Records from a data source
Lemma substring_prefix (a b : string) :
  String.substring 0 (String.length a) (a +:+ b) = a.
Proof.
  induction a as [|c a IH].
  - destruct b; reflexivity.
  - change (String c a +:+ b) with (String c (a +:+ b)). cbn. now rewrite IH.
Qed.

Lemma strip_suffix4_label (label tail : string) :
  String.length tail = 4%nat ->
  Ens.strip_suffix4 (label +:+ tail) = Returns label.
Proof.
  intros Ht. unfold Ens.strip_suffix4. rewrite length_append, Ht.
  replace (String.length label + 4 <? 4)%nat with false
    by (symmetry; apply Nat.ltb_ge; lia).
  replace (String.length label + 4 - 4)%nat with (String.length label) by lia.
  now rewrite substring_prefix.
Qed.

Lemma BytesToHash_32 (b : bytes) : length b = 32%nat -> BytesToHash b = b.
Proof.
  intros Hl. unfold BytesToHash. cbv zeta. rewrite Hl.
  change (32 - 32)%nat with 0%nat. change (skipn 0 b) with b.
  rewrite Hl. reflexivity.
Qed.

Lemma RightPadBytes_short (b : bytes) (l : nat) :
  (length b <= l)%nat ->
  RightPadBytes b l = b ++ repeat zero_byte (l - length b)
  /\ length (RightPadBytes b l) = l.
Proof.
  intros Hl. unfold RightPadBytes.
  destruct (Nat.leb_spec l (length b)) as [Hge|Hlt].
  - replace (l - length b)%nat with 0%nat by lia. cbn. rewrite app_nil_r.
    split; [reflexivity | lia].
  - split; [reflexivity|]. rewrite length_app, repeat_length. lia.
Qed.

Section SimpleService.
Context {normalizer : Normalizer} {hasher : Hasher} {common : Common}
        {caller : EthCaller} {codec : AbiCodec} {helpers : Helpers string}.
--
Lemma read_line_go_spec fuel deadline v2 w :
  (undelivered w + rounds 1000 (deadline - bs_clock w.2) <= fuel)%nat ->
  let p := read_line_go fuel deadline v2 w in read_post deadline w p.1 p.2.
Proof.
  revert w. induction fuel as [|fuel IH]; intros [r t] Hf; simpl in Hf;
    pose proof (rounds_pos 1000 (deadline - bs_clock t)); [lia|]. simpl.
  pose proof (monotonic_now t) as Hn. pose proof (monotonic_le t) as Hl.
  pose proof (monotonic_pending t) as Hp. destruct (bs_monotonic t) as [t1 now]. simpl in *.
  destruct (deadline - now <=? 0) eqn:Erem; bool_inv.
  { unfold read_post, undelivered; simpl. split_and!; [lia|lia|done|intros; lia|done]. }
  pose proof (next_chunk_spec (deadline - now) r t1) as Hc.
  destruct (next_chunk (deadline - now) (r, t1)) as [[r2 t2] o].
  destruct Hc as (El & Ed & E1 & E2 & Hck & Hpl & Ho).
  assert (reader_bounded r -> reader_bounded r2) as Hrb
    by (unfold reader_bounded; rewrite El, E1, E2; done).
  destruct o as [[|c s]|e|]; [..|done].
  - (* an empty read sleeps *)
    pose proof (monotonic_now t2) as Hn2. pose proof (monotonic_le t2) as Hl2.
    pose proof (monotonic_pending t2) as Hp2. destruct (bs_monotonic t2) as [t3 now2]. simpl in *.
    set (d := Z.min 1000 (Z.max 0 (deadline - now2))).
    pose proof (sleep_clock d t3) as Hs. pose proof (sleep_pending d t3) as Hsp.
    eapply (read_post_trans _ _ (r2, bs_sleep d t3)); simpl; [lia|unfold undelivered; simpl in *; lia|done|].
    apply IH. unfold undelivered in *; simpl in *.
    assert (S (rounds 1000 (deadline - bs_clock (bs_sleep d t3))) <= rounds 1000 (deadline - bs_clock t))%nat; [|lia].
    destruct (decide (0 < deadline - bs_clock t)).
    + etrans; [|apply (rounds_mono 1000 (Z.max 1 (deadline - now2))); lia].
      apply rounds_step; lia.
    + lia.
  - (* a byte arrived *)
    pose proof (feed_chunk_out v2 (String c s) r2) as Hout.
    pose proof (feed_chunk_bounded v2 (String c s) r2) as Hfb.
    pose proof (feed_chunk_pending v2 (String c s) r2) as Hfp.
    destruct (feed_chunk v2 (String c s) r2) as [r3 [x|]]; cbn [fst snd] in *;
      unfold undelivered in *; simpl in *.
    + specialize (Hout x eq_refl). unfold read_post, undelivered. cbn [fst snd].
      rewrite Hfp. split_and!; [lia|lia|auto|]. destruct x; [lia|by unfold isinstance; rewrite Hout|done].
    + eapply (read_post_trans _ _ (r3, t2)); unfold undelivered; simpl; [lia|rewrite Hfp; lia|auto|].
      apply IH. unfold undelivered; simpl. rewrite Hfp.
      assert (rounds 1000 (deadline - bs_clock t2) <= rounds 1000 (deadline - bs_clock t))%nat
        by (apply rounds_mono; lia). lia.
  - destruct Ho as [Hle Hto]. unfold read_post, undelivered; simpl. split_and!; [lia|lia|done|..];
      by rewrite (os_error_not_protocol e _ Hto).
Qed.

* Exercise instructions *
Please copy every line of the data that carries the string "fuel".

* The completed task *
Lemma read_line_go_spec fuel deadline v2 w :
  (undelivered w + rounds 1000 (deadline - bs_clock w.2) <= fuel)%nat ->
  let p := read_line_go fuel deadline v2 w in read_post deadline w p.1 p.2.
  revert w. induction fuel as [|fuel IH]; intros [r t] Hf; simpl in Hf;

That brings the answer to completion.